Sicuramente sarà stata la classica coincidenza, e gli attacchi – che continuano ad arrivare – contro Paolo Borrometi non hanno nulla a che vedere con il suo interessamento alle vicende legate agli ambienti di Barcellona Pozzo di Gotto (come è, per l’appunto, quella della morte di Attilio Manca). Certo è che, però, non possiamo fare a meno di rilevare un’altra coincidenza: tutte le persone che hanno portato all’attenzione pubblica fatti e personaggi degli stessi ambienti barcellonesi, sono state (e continuano ad essere), negli ultimi anni, oggetto di massacri mediatici e di tentativi di delegittimazione. Senatori, deputate, avvocati, collaboratori di giustizia. E sarà sempre una coincidenza che, dopo le ultime sentenze delle autorità giudiziarie siciliane e calabresi, che hanno gettato le basi per future inchieste che scandaglino i rapporti tra mafia e istituzioni deviate, vecchi “collaboratori” di giustizia con improvvisi ritorni di memoria rilascino dichiarazioni che estromettono dal quadro stragista ogni personaggio e/o situazione riconducibili a Barcellona Pozzo di Gotto.

Saranno coincidenze.

Salvatore Borsellino e il Movimento delle Agende Rosse

Ps. Domani 11 febbraio 2021 (giorno dell’anniversario della morte di Attilio Manca) alle ore 17,00 Angela Manca, Paolo Borrometi, Fabio Repici, Giuseppe Antoci, Luciano Armeli Iapichino, ripercorreranno la vicenda del Dottor  Attilio Manca, urologo di Barcellona Pozzo di Gotto, nel tentativo di tenere viva la memoria nella perenne ricerca di Giustizia.
Potrete seguire le dirette streaming sui canali sotto indicati:
https://www.facebook.com/groups/ass.amiciattiliomanca
https://www.facebook.com/luciano.armeli.3

[1]    Tutte le informazioni inserite in questo capoverso sono tratte dal sito “Wikipedia”, it.wikipedia.org/wiki/Paolo_Borrometi. Il processo a carico di Salvatore e Gabriele Giuliano non è ancora arrivato a sentenza di primo grado, mentre per i processi a carico di Giovanni Giacchi e Venerando Lauretta si sta svolgendo l’appello.

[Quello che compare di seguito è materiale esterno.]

(** * asm80: a two-pass assembler for the 8080 and 8085

    A shallow embedding of [asm80.py] and the properties of its
    translation pipeline: the numeric-literal parsers, the Pass 1 line
    parser, the provisional listing, the Pass 2 resolver and the Intel
    HEX emitter.

    Conventions of the embedding.
    - A Python [str] is a [string]; source text is taken to be 7-bit
      ASCII, which is where the character classes below agree with
      Python's.
    - A Python [int] is a [Z]: the code never wraps the program counter
      or a symbol value.  The limit that recent Python versions put on
      the number of digits [int()] converts is left out.
    - A Python [float] only arises from the division of an EQU expression
      in Pass 2; it is kept as the fraction it was computed from.
    - An uncaught Python exception is the [Raise] outcome of [result];
      a [try ... except] is a match on that outcome.
    - A text file is the string of its characters; reading it yields its
      lines, as Python's file iteration does. *)

From Stdlib Require Import ZArith NArith List String Ascii Bool Lia.
From Stdlib Require Import HexadecimalString DecimalString.
Import ListNotations.

Local Open Scope string_scope.
Local Open Scope Z_scope.

(** ** Exceptions *)

Inductive exn : Type :=
| ValueError
| IndexError
| ZeroDivisionError
| TypeError
| NameError.

Inductive result (A : Type) : Type :=
| Ok (a : A)
| Raise (e : exn).

Arguments Ok {A} a.
Arguments Raise {A} e.

Definition bind {A B : Type} (m : result A) (k : A -> result B) : result B :=
  match m with
  | Ok a => k a
  | Raise e => Raise e
  end.

Notation "x <- m ;; k" := (bind m (fun x => k))
  (at level 61, m at next level, right associativity).
Notation "' p <- m ;; k" := (bind m (fun x => let p := x in k))
  (at level 61, p pattern, m at next level, right associativity).

(** ** Python's built-in string and integer operations *)

Module Py.

Definition squote : ascii := "'"%char.
Definition dquote : ascii := ascii_of_nat 34.
Definition newline : ascii := ascii_of_nat 10.
Definition nl : string := String newline EmptyString.

Definition ord (c : ascii) : Z := Z.of_nat (nat_of_ascii c).

Definition between (lo hi : Z) (c : ascii) : bool :=
  (lo <=? ord c) && (ord c <=? hi).

(** [str.isspace] on one character: TAB..CR, FS..US and the blank. *)
Definition isspace (c : ascii) : bool :=
  between 9 13 c || between 28 31 c || (ord c =? 32).

(** White space as [int()] skips it: TAB..CR and the blank. *)
Definition c_isspace (c : ascii) : bool :=
  between 9 13 c || (ord c =? 32).

Definition isdigit (c : ascii) : bool := between 48 57 c.

Definition isalpha (c : ascii) : bool := between 65 90 c || between 97 122 c.

Definition upper_char (c : ascii) : ascii :=
  if between 97 122 c then ascii_of_nat (nat_of_ascii c - 32) else c.

Fixpoint upper (s : string) : string :=
  match s with
  | EmptyString => EmptyString
  | String c r => String (upper_char c) (upper r)
  end.

Definition len (s : string) : Z := Z.of_nat (String.length s).

(** [s[n:]] for [n >= 0]. *)
Fixpoint from (n : nat) (s : string) : string :=
  match n, s with
  | O, _ => s
  | S n', String _ r => from n' r
  | S _, EmptyString => EmptyString
  end.

(** [s[:n]] for [n >= 0]. *)
Fixpoint upto (n : nat) (s : string) : string :=
  match n, s with
  | O, _ => EmptyString
  | S n', String c r => String c (upto n' r)
  | S _, EmptyString => EmptyString
  end.

(** [s[a:b]] for [0 <= a], [0 <= b]. *)
Definition slice (a b : nat) (s : string) : string :=
  upto (b - a) (from a s).

(** [s[:-1]]. *)
Definition drop_last (s : string) : string :=
  upto (String.length s - 1) s.

(** [s[-2:]]. *)
Definition last2 (s : string) : string :=
  from (String.length s - 2) s.

(** [s[n]]; out of range raises [IndexError]. *)
Definition index (n : nat) (s : string) : result ascii :=
  match String.get n s with
  | Some c => Ok c
  | None => Raise IndexError
  end.

Fixpoint starts_with (p s : string) : bool :=
  match p, s with
  | EmptyString, _ => true
  | String a p', String b s' => Ascii.eqb a b && starts_with p' s'
  | String _ _, EmptyString => false
  end.

(** [s.find(sub)]: the lowest index where [sub] occurs, or [-1]. *)
Fixpoint find (sub s : string) : Z :=
  if starts_with sub s then 0
  else match s with
       | EmptyString => -1
       | String _ r => let i := find sub r in if i <? 0 then -1 else i + 1
       end.

(** [sub in s]. *)
Definition contains (sub s : string) : bool := 0 <=? find sub s.

Fixpoint lstrip (s : string) : string :=
  match s with
  | String c r => if isspace c then lstrip r else s
  | EmptyString => EmptyString
  end.

Fixpoint rstrip (s : string) : string :=
  match s with
  | EmptyString => EmptyString
  | String c r =>
      match rstrip r with
      | EmptyString => if isspace c then EmptyString else String c EmptyString
      | r' => String c r'
      end
  end.

(** [s.replace(c, '')] for a one-character [c]. *)
Fixpoint remove_char (c : ascii) (s : string) : string :=
  match s with
  | EmptyString => EmptyString
  | String a r => if Ascii.eqb a c then remove_char c r
                  else String a (remove_char c r)
  end.

Definition snoc (s : string) (c : ascii) : string := s ++ String c EmptyString.

(** [s.split()]: the maximal runs of non-blank characters. *)
Fixpoint split_ws_aux (cur : string) (s : string) : list string :=
  match s with
  | EmptyString => match cur with EmptyString => [] | _ => [cur] end
  | String c r =>
      if isspace c
      then match cur with
           | EmptyString => split_ws_aux EmptyString r
           | _ => cur :: split_ws_aux EmptyString r
           end
      else split_ws_aux (snoc cur c) r
  end.

Definition split_ws (s : string) : list string := split_ws_aux EmptyString s.

(** [s.split(sep)] and [s.split(sep, k)] for a one-character [sep];
    [k = None] is no limit. *)
Fixpoint split_on_aux (sep : ascii) (k : option nat) (cur : string)
  (s : string) : list string :=
  match s with
  | EmptyString => [cur]
  | String c r =>
      if Ascii.eqb c sep
      then match k with
           | Some O => [cur ++ s]
           | Some (S k') => cur :: split_on_aux sep (Some k') EmptyString r
           | None => cur :: split_on_aux sep None EmptyString r
           end
      else split_on_aux sep k (snoc cur c) r
  end.

Definition split_on (sep : ascii) (k : option nat) (s : string) : list string :=
  split_on_aux sep k EmptyString s.

(** [l[n]] on a list; out of range raises [IndexError]. *)
Definition item {A : Type} (n : nat) (l : list A) : result A :=
  match nth_error l n with
  | Some a => Ok a
  | None => Raise IndexError
  end.

(** [l[len(l)-1]], which is [l[-1]] on the empty list: [IndexError]. *)
Definition last_item {A : Type} (l : list A) : result A :=
  item (List.length l - 1) l.

Fixpoint repeat_char (c : ascii) (n : nat) : string :=
  match n with
  | O => EmptyString
  | S n' => String c (repeat_char c n')
  end.

Definition ljust (w : nat) (s : string) : string :=
  s ++ repeat_char " " (w - String.length s).

Definition rjust (w : nat) (s : string) : string :=
  repeat_char " " (w - String.length s) ++ s.

(** [s.zfill(w)]: zeros go after a leading sign. *)
Definition zfill (w : nat) (s : string) : string :=
  let pad := repeat_char "0" (w - String.length s) in
  match s with
  | String c r =>
      if Ascii.eqb c "+" || Ascii.eqb c "-" then String c (pad ++ r)
      else pad ++ s
  | EmptyString => pad
  end.

(** [format(n, 'x')] and [format(n, 'X')]: the hex digits of [|n|],
    most significant first, after the sign. *)
Definition hex_digit (capital : bool) (d : Z) : ascii :=
  if d <? 10 then ascii_of_nat (Z.to_nat (48 + d))
  else ascii_of_nat (Z.to_nat ((if capital then 55 else 87) + d)).

(** One digit per turn, from the least significant; a number of [k]
    bits is done within [k] turns. *)
Fixpoint hex_digits (capital : bool) (turns : nat) (n : Z) (acc : string)
  : string :=
  match turns with
  | O => acc
  | S turns' =>
      let acc' := String (hex_digit capital (n mod 16)) acc in
      if n <? 16 then acc' else hex_digits capital turns' (n / 16) acc'
  end.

[2]    “Minacce a Paolo Borrometi, riconosciuta la sussistenza dell’aggravante del metodo mafioso”, Ordine dei giornalisti, 18 giugno 2020. Si aspetta il giudizio in Cassazione.

[3]    “Insulti via social al giornalista Paolo Borrometi: condannato”, Federazione Nazionale Stampa Italiana, 18 settembre 2020. La sentenza è definitiva, dopo l’accordato patteggiamento.

[4]    Informazioni tratte dal sito “Wikipedia”, it.wikipedia.org/wiki/Paolo_Borrometi. Il giudizio non è ancora definitivo.

[5]    “Nuova vittoria in tribunale per Paolo Borrometi: nessun diritto all’oblio, le notizie su Gennuso restano online”, Federazione Nazionale Stampa Italiana, 11 dicembre 2020.

[6]    “Minacciò giornalista Borrometi, Cassazione annulla sentenza assoluzione per mafia”, Gazzetta del Mezzogiorno, 5 febbraio 2021.

[7]    “Blitz antimafia in Sicilia, dagli atti emergono altre minacce a Paolo Borrometi. L’ira del boss per le inchieste giornalistiche”, Articolo21.org, 2 febbraio 2021.

[8]    “Pippo Gennuso torna all’Ars dopo il patteggiamento”, Il Giornale di Sicilia, gds.it, 30 luglio 2019.